Usually, track-by-track reviews are stupid and pretty boring to read. In the case of the new EP from (former?) Bloc Party front-man Kele Okereke, it might be worth making an exception. You see, the reason track-by-track reviews are usually pointless is because most albums or EPs will have some sort of running theme, a thread that connects the work as a whole, which means that any review would end up repeating itself somewhat. The Hunter poses no such problems. Instead of working on creating any kind of cohesive identity, Kele has chosen to pick indiscriminately from a myriad of different “dance” genres. Displaying a depth of knowledge roughly equal to that of a puddle in summer, the singer plucks sounds and loops from the cheesiest, most hackneyed parts of “dubstep”, house, pop and trance to form something entirely boring and worthless.
He opens with ‘What Did I Do?’ which is essentially a sub-bass underpinning a dubstep beat stripped of all its force. It’s big but not as utterly bombastic as the music made by the acts currently making their version of dubstep the genre-du-jour. It’s like something Skream might have made if he never spent a night in an actual club, retaining the sheen of the Londoner’s poppier work but losing any edge. ‘What Did I Do?’ might eventually be remembered for possessing the weakest drop of 2011, or possibly any other year, with the bass that fills the space after the first chorus being the most laughably obvious example of someone working with tools they don’t understand. The lyrics “Give me the words and I’ll sing them” perhaps could have been changed to “Show me the sounds and I’ll steal them” for a more accurate picture of where Kele is right now.
‘Release Me’ is another fine example of the scarcity of ideas on show. Take one drum loop someone else prepared earlier, add a badly chosen present synth lead playing a pathetically weak, misguided (and out of time) melody, cover it with an aimless, repetitive vocal and leave it to half-bake for about a minute after you think it’s finished and voilà! Shit soup. The song goes nowhere except back to the same nonsensical lead line and it’s difficult to understand how both Kele and his producer, the not entirely disreputable XXXchange, figured this was worth putting on a record.
It speaks volumes about this EP that the strongest – have to be careful with the wording here, I don’t want to imply it’s any good – track out of the seven is the only one not written by Kele himself. ‘Goodbye Horses’ might be a pretty vacuous mixture of big synths and meaningless vocal hooks but at least it’s not downright offensive. It works in a less purist form, going more for a straight-out pop thing which at least retains its own dignity by not trying too hard.
‘Love Is A Weapon’ kicks off with the sound of bullets, just in case you didn’t read the title. The backing vocals that echo around in the background seem to disregard key and timing. Possibly some attempt to seem avant-garde, the piano and vocals never quite line up and the song ends much as it starts, in a wash of directionless sound.

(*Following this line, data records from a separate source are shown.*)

(* ===== verification/Calendar.v ===== *)
(** [app/connectors/providers/*/calendar.py]: the calendar capability of the two
    providers behind one normalised model.

    A [datetime] is a wall clock with its offset, if it has one, both in
    microseconds. The forms [fromisoformat] reads beyond those written here, the
    zone of the machine, and Google's SDK are interfaces. *)
From S2P Require Import Prelude PyStr Hashing Json Config Tokens Models Permissions World Uuid Sample Orm Deps Edge Journal Frame Http Dates Iso Policy Providers Throttle Rely ConnectorTokens Subscriptions Stable Mail.

Record Datetime := { dt_wall : Z; dt_offset : option Z }.
Class Zone := { system_offset : Z -> Z }.
Class IsoDatetimes := { other_datetime : string -> option Datetime; other_date : string -> option Z }.

Definition minute_us : Z := 60 * second.
(** Offsets of whole seconds. *)
Definition offset_text (o : Z) : string :=
  let secs := Z.abs o / second in
  (if o <? 0 then "-" else "+") +:+ digits 2 (secs / 3600) +:+ ":" +:+ digits 2 (secs / 60 mod 60) +:+
  (if secs mod 60 =? 0 then EmptyString else ":" +:+ digits 2 (secs mod 60)).
Definition datetime_isoformat (d : Datetime) : string :=
  wall_text (dt_wall d) +:+ match dt_offset d with Some o => offset_text o | None => EmptyString end.

(** What follows the time of day: nothing, [Z] or [±HH:MM]. *)
Definition read_offset (s : string) : option (option Z) :=
  match s with
  | EmptyString => Some None
  | String c s =>
      if char_eqb c "Z" && str_eqb s "" then Some (Some 0)
      else
        sign ← (if char_eqb c "+" then Some 1 else if char_eqb c "-" then Some (-1) else None);
        '(h, s) ← read_fixed 2 0 s; s ← expect ":" s;
        '(m, s) ← read_fixed 2 0 s;
        _ ← check (str_eqb s "" && (h <? 24) && (m <? 60));
        Some (Some (sign * ((h * 60 + m) * minute_us)))
  end.
Definition read_datetime (s : string) : option Datetime :=
  '(t, s) ← parse_wall s; o ← read_offset s; Some {| dt_wall := t; dt_offset := o |}.

Record CalendarEvent := {
  ce_provider_raw_id : string; ce_title : string; ce_description : option string; ce_location : option string;
  ce_starts_at : Datetime; ce_ends_at : Datetime; ce_attendees : list string }.
Record CalendarEventDraft := {
  cd_title : string; cd_description : option string; cd_location : option string;
  cd_starts_at : Datetime; cd_ends_at : Datetime; cd_attendees : list string }.

(** A call of the Calendar client. *)
Inductive CalendarCall :=
  | EventsList (time_min time_max : string) (page_token : json)
  | EventsInsert (body : json).
Class CalendarSdk := { calendar_answer : CalendarCall -> string -> Z -> nat -> SdkAnswer }.

Definition invalid_iso (s : string) : exn := ValueError ("Invalid isoformat string: " +:+ py_repr s).
(** Pydantic on a field declared [str | None]: an error of validation is a [ValueError]. *)
Definition optional_str (v : option json) : result (option string) :=
  match v with
  | None | Some JNull => Ok None
  | Some (JStr s) => Ok (Some s)
  | Some _ => Raise (ValueError "Input should be a valid string")
  end.
Definition nonempty (l : list string) : list string := List.filter (fun a => negb (str_eqb a "")) l.
Definition optional_item (k : string) (v : option string) : list (string * json) :=
  match v with Some s => [(k, JStr s)] | None => [] end.

Section calendar.
Context {P : Platform} {OT : Others} {HX : Httpx} {FL : Floats} {ZN : Zone} {ID : IsoDatetimes} {CS : CalendarSdk}.

(** [datetime.fromisoformat], and [astimezone(UTC)] as an instant. *)
Definition datetime_of (s : string) : result Datetime :=
  match read_datetime s with
  | Some d => Ok d
  | None => match other_datetime s with Some d => Ok d | None => Raise (invalid_iso s) end
  end.
Definition instant (d : Datetime) : Z := dt_wall d - default (system_offset (dt_wall d)) (dt_offset d).
Definition utc (t : Z) : Datetime := {| dt_wall := t; dt_offset := Some 0 |}.
(** [date.fromisoformat], as the instant of its midnight. *)
Definition date_of (s : string) : result Z :=
  match parse_iso (s +:+ "T00:00:00+00:00") with
  | Some t => Ok t
  | None => match other_date s with Some t => Ok t | None => Raise (invalid_iso s) end
  end.

(** ** Google *)

Definition google_parse_when (when : json) : result Datetime :=
  match when with
  | JObj m =>
      match dict_get "dateTime" m with
      | Some v => datetime_of (py_show false v)
      | None => let! date := json_item when "date" in let! t := date_of (py_show false date) in Ok (utc t)
      end
  | _ => Raise TypeError
  end.

Definition google_attendee (attendee : json) : result (list string) :=
  let! email := json_get attendee "email" in
  Ok match email with Some e => if truthy e then [py_show false e] else [] | None => [] end.
Definition google_event_to_calendar_event (payload : json) : result CalendarEvent :=
  let! listed := json_get payload "attendees" in
  let! nodes := json_iter (default (JList []) listed) in
  let! attendees := map_result google_attendee nodes in
  let! id := json_item payload "id" in
  let! summary := json_get payload "summary" in
  let! description := json_get payload "description" in
  let! location := json_get payload "location" in
  let! start := json_item payload "start" in
  let! starts_at := google_parse_when start in
  let! end_ := json_item payload "end" in
  let! ends_at := google_parse_when end_ in
  let! description := optional_str description in
  let! location := optional_str location in
  Ok {| ce_provider_raw_id := py_show false id; ce_title := text_of (JStr "") summary; ce_description := description;
        ce_location := location; ce_starts_at := starts_at; ce_ends_at := ends_at; ce_attendees := concat attendees |}.

Definition draft_to_google_event (draft : CalendarEventDraft) : list (string * json) :=
  [("summary", JStr (cd_title draft)); ("start", JObj [("dateTime", JStr (datetime_isoformat (cd_starts_at draft)))]);
   ("end", JObj [("dateTime", JStr (datetime_isoformat (cd_ends_at draft)))])] ++
  optional_item "description" (cd_description draft) ++ optional_item "location" (cd_location draft) ++
  match cd_attendees draft with [] => [] | l => [("attendees", JList (List.map (fun email => JObj [("email", JStr email)]) l))] end.
(* ===== verification/Contract.v ===== *)
(** [app/automation/contract.py] and [app/automation/registry.py]: what a module
    is, and the validation of the registry at start-up. A route is known by its
    tree of dependencies, in which the permissions it requires are found. *)
From stdpp Require Import gmap.
From S2P Require Import Prelude PyStr Hashing Json Models Permissions World Providers Webhooks.

(** [Dependant] of FastAPI: the [required_permission] of its callable, when it is
    a string, and its own dependencies. *)
Inductive Dependant := Dep (required_permission : option string) (dependencies : list Dependant).
Definition required_permission (d : Dependant) : option string := match d with Dep p _ => p end.
Definition dependencies (d : Dependant) : list Dependant := match d with Dep _ l => l end.
Inductive Route := APIRoute (path : string) (dependant : list Dependant) | OtherRoute.

Definition MODULE_NAME_RE (name : string) : bool :=
  match name with
  | String c rest => is_lower_ascii c && all_chars is_word_lower rest && (1 <=? String.length rest)%nat && (String.length rest <=? 30)%nat
  | EmptyString => false
  end.

Record ModulePermission := { mp_name : string; mp_roles : list string; mp_description : string }.

Section contract.
Context {VK : Valkey}.

(** [None]: the function is still running when the model stops counting its loops. *)
Definition PeriodicFn : Type := N -> M (option unit).
(** Seconds, as the literal of a float. *)
Record PeriodicTaskSpec := { pt_name : string; pt_schedule_seconds : string; pt_fn : PeriodicFn }.
Record ConnectorEventSpec := { ce_capability : string; ce_handler : ConnectorEvent -> M unit }.
Record ModuleManifest := {
  mm_name : string; mm_version : string; mm_title : string; mm_description : string; mm_router : list Route;
  mm_permissions : list ModulePermission; mm_periodic_tasks : list PeriodicTaskSpec;
  mm_connector_events : list ConnectorEventSpec; mm_required_capabilities : list capability_type; mm_audit_actions : list string }.

(** ** The permissions of a route *)

Fixpoint nodes (d : Dependant) : nat :=
  match d with Dep _ l => S ((fix all (l : list Dependant) : nat := match l with [] => O | d :: l' => (nodes d + all l')%nat end) l) end.
Definition all_nodes (l : list Dependant) : nat := List.fold_right (fun d n => nodes d + n)%nat O l.

(** The [while] over the stack, whose top is the last element. *)
Fixpoint walk (fuel : nat) (stack : list Dependant) (found : gset string) : option (gset string) :=
  match rev stack with
  | [] => Some found
  | dependant :: below =>
      match fuel with
      | O => None
      | S fuel =>
          walk fuel (rev below ++ dependencies dependant)
            match required_permission dependant with Some permission => {[permission]} ∪ found | None => found end
      end
  end.
Definition _route_permissions (dependant : list Dependant) : gset string := default ∅ (walk (all_nodes dependant) dependant ∅).

(** ** Validation *)

Definition any_permission (prefix : string) (permissions : gset string) : bool :=
  existsb (fun p => startswith p prefix) (elements permissions).
(** A literal of the messages. *)
Definition quoted (s : string) : string := String double_quote (s +:+ String double_quote EmptyString).

(** [for x in l: if not good(x): raise error(x)] *)
Fixpoint each {A} (l : list A) (good : A -> bool) (error : A -> exn) : result unit :=
  match l with
  | [] => Ok tt
  | a :: l' => raise_if! (negb (good a)) (error a) in each l' good error
  end.

Definition module_said (name : string) (what : string) : exn := ModuleRegistryError ("Module " +:+ py_repr name +:+ " : " +:+ what).
Definition validate_manifest (manifest : ModuleManifest) : result unit :=
  let name := mm_name manifest in
  raise_if! (negb (MODULE_NAME_RE name))
    (ModuleRegistryError ("Nom de module invalide : " +:+ py_repr name +:+ " (attendu `^[a-z][a-z0-9_]{1,30}$`).")) in
  let prefix := name +:+ "." in
  let! _ := each (mm_permissions manifest) (fun p => startswith (mp_name p) prefix)
    (fun p => module_said name ("permission " +:+ py_repr (mp_name p) +:+ " hors namespace " +:+ py_repr prefix +:+ " (invariant de phase n°5).")) in
  let! _ := each (mm_periodic_tasks manifest) (fun t => startswith (pt_name t) prefix)
    (fun t => module_said name ("tâche " +:+ py_repr (pt_name t) +:+ " hors namespace " +:+ py_repr prefix +:+ ".")) in
  let! _ := each (mm_audit_actions manifest) (fun a => startswith a prefix)
    (fun a => module_said name ("action d'audit " +:+ py_repr a +:+ " hors namespace " +:+ py_repr prefix +:+ ".")) in
  each (mm_router manifest)
    (fun route => match route with APIRoute _ deps => any_permission prefix (_route_permissions deps) | OtherRoute => true end)
    (fun route => match route with
                  | APIRoute path _ => module_said name ("la route " +:+ py_repr path +:+ " ne porte aucune dépendance `require_permission(" +:+
                      quoted (prefix +:+ "…") +:+ ")` (invariant de phase n°2, D2).")
                  | OtherRoute => AssertionError
                  end).

Fixpoint validate_from (seen : list string) (modules : list ModuleManifest) : result unit :=
  match modules with
  | [] => Ok tt
  | manifest :: modules' =>
      raise_if! (str_in (mm_name manifest) seen)
        (ModuleRegistryError ("Nom de module en collision au registre : " +:+ py_repr (mm_name manifest) +:+ ".")) in
      let! _ := validate_manifest manifest in
      validate_from (mm_name manifest :: seen) modules'
  end.
Definition validate_registry (modules : list ModuleManifest) : result unit := validate_from [] modules.

Definition get_module (modules : list ModuleManifest) (name : string) : option ModuleManifest :=
  List.find (fun m => str_eqb (mm_name m) name) modules.
Definition module_names (modules : list ModuleManifest) : list string := List.map mm_name modules.

(** ** What the walk finds *)

(** [p] is required somewhere in the tree. *)
Inductive requires (p : string) : Dependant -> Prop :=
  | requires_here l : requires p (Dep (Some p) l)
  | requires_below q d l : In d l -> requires p d -> requires p (Dep q l).
Definition requires_any (p : string) (l : list Dependant) : Prop := exists d, In d l /\ requires p d.

Lemma nodes_dep q l : nodes (Dep q l) = S (all_nodes l).
Proof. simpl. f_equal. Qed.
Lemma all_nodes_app l1 l2 : all_nodes (l1 ++ l2) = (all_nodes l1 + all_nodes l2)%nat.
Proof. unfold all_nodes. induction l1 as [|d l1 IH]; simpl; lia. Qed.

(** Popping a node and pushing its dependencies loses nothing. *)
Lemma requires_any_pop p below q l :
  requires_any p (below ++ [Dep q l]) <-> q = Some p \/ requires_any p (below ++ l).
Proof.
  unfold requires_any. setoid_rewrite in_app_iff. split.
  - intros (d & [Hd|[<-|[]]] & Hr); [right; by eauto |]. inversion Hr; subst; [by left | right; by eauto].
  - intros [->|(d & [Hd|Hd] & Hr)].
    + exists (Dep (Some p) l). split; [right; by left | apply requires_here].
    + by eauto.
    + exists (Dep q l). split; [right; by left | by apply (requires_below p q d)].
Qed.

Lemma walk_spec fuel stack found : (all_nodes stack <= fuel)%nat ->
  exists out, walk fuel stack found = Some out /\ forall p, p ∈ out <-> p ∈ found \/ requires_any p stack.
Proof.
  revert stack found. induction fuel as [|fuel IH]; intros stack found Hf; induction stack as [|d below _] using rev_ind.
  1,3: exists found; split; [done |]; intros p; split; [by left | by intros [|(? & [] & _)]].
  - exfalso. rewrite all_nodes_app in Hf. destruct d as [q l]. unfold all_nodes in Hf. simpl in Hf. lia.
  - cbn [walk]. rewrite rev_app_distr. cbn [rev app]. rewrite rev_involutive. destruct d as [q l]. cbn [dependencies required_permission].
    destruct (IH (below ++ l) match q with Some p => {[p]} ∪ found | None => found end) as (out & E & Ho).
    { rewrite all_nodes_app in *. unfold all_nodes at 2 in Hf. cbn [List.fold_right] in Hf. rewrite nodes_dep in Hf. lia. }
    exists out. split; [exact E |]. intros p. rewrite Ho, requires_any_pop. destruct q as [q|]; [set_solver | intuition congruence].
Qed.

Lemma route_permissions_spec deps p : p ∈ _route_permissions deps <-> requires_any p deps.
Proof.
  unfold _route_permissions. destruct (walk_spec (all_nodes deps) deps ∅) as (out & -> & H); [lia |]. simpl. rewrite H. set_solver.
Qed.
Lemma any_permission_spec prefix deps :
  any_permission prefix (_route_permissions deps) = true <-> exists p, startswith p prefix = true /\ requires_any p deps.
Proof.
  unfold any_permission. rewrite existsb_exists. setoid_rewrite <- list_elem_of_In. setoid_rewrite elem_of_elements.
  setoid_rewrite route_permissions_spec. naive_solver.
Qed.

(** ** What validation means *)

Definition valid_manifest (m : ModuleManifest) : Prop :=
  let prefix := mm_name m +:+ "." in
  MODULE_NAME_RE (mm_name m) = true /\
  (forall p, In p (mm_permissions m) -> startswith (mp_name p) prefix = true) /\
  (forall t, In t (mm_periodic_tasks m) -> startswith (pt_name t) prefix = true) /\
  (forall a, In a (mm_audit_actions m) -> startswith a prefix = true) /\
  (forall path deps, In (APIRoute path deps) (mm_router m) -> exists p, startswith p prefix = true /\ requires_any p deps).

Lemma each_spec {A} (l : list A) good error :
  match each l good error with
  | Ok _ => forall a, In a l -> good a = true
  | Raise e => exists a, In a l /\ good a = false /\ e = error a
  end.
Proof.
  induction l as [|a l IH]; simpl; [done |]. destruct (good a) eqn:Eg; simpl.
  - destruct (each l good error) as [[]|e]; [| by destruct IH as (b & ? & ? & ?); eauto]. intros b [<-|Hb]; [done | by apply IH].
  - eauto.
Qed.

Lemma validate_manifest_spec m :
  match validate_manifest m with Ok _ => valid_manifest m | Raise e => ~ valid_manifest m /\ exists msg, e = ModuleRegistryError msg end.
Proof.
  unfold validate_manifest, valid_manifest. destruct (MODULE_NAME_RE (mm_name m)) eqn:En; cbn [negb].
  2: { split; [by intros [? _] | eauto]. }
  pose proof (each_spec (mm_permissions m) (fun p => startswith (mp_name p) (mm_name m +:+ "."))) as H1.
  match goal with |- context [each (mm_permissions m) _ ?e] => specialize (H1 e); destruct (each (mm_permissions m) _ e) as [[]|e1] end; cbn [result_bind].
  2: { destruct H1 as (a & Ha & Hg & ->). split; [| unfold module_said; eauto]. intros (_ & H & _). by rewrite H in Hg. }
  pose proof (each_spec (mm_periodic_tasks m) (fun t => startswith (pt_name t) (mm_name m +:+ "."))) as H2.
  match goal with |- context [each (mm_periodic_tasks m) _ ?e] => specialize (H2 e); destruct (each (mm_periodic_tasks m) _ e) as [[]|e1] end; cbn [result_bind].
  2: { destruct H2 as (a & Ha & Hg & ->). split; [| unfold module_said; eauto]. intros (_ & _ & H & _). by rewrite H in Hg. }
  pose proof (each_spec (mm_audit_actions m) (fun a => startswith a (mm_name m +:+ "."))) as H3.
  match goal with |- context [each (mm_audit_actions m) _ ?e] => specialize (H3 e); destruct (each (mm_audit_actions m) _ e) as [[]|e1] end; cbn [result_bind].
  2: { destruct H3 as (a & Ha & Hg & ->). split; [| unfold module_said; eauto]. intros (_ & _ & _ & H & _). by rewrite H in Hg. }
  match goal with |- context [each (mm_router m) ?g ?e] => pose proof (each_spec (mm_router m) g e) as H4; destruct (each (mm_router m) g e) as [[]|e1] end.
  - do 4 (split; [done |]). intros path deps Hin. by apply any_permission_spec, (H4 _ Hin).
  - destruct H4 as (route & Ha & Hg & ->). destruct route as [path deps|]; [| done]. split; [| unfold module_said; eauto].
    intros (_ & _ & _ & _ & H). apply H, any_permission_spec in Ha. congruence.
Qed.

Definition valid_registry (modules : list ModuleManifest) : Prop :=
  List.NoDup (module_names modules) /\ forall m, In m modules -> valid_manifest m.

Lemma validate_from_spec seen modules :
  match validate_from seen modules with
  | Ok _ => valid_registry modules /\ forall n, In n seen -> ~ In n (module_names modules)
  | Raise e => (exists msg, e = ModuleRegistryError msg) /\ ~ (valid_registry modules /\ forall n, In n seen -> ~ In n (module_names modules))
  end.
Proof.
  revert seen. induction modules as [|m modules IH]; intros seen; cbn [validate_from].
  { split; [| by intros n _ []]. split; [constructor | by intros m []]. }
  destruct (str_in (mm_name m) seen) eqn:Es.
  { split; [eauto |]. intros [_ H]. apply (H (mm_name m)); [| by left]. unfold str_in in Es. bool_hyps. by apply list_elem_of_In. }
  pose proof (validate_manifest_spec m) as Hm. destruct (validate_manifest m) as [[]|e]; cbn [result_bind].
  2: { split; [apply Hm |]. intros [[_ H] _]. apply Hm, H. by left. }
  assert (Hs : ~ In (mm_name m) seen).
  { intros Hin%list_elem_of_In. unfold str_in in Es. by rewrite bool_decide_eq_true_2 in Es. }
  specialize (IH (mm_name m :: seen)). destruct (validate_from _ modules) as [[]|e].
  - destruct IH as [[Hn Hv] Hd]. split; [split |].
    + simpl. constructor; [apply Hd; by left | done].
    + intros m' [<-|Hm']; [done | by apply Hv].
    + intros n Hn' [<-|Hi]; [done |]. apply (Hd n); [by right | done].
  - destruct IH as [He Hc]. split; [done |]. intros [[Hn Hv] Hd]. apply Hc. inversion_clear Hn as [|? ? H1 H2]. split; [split; [done |] |].
    + intros m' Hm'. apply Hv. by right.
    + intros n [<-|Hi]; [done |]. intros Hin. apply (Hd n Hi). by right.
Qed.
End contract.

(** ** Properties *)

Section properties.
Context {VK : Valkey}.

End properties.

The Hunter contains seven tracks but we’ll stop there because if you’ve made it this far, you’ve hopefully gotten the picture. This EP would have been bad enough with just the standard four tracks but by extending it to almost double that, Kele really draws out the torture to excruciating levels. One final note should be saved for the last moments of the last song, ‘You Belong To Someone’ which combines group chanting, steel drums and chirpy guitar into the single cheesiest moment you’re likely to hear on a record this year. All in all, Kele has continued his long-standing tactic of attempting to keep up with the times rather than focus on any actual expression of his own. This, in itself, is not surprising but what is shocking is his fundamental inability to do it at all well. Genuinely one of the worst records you’ll hear all year so do yourself a favour and give it a miss.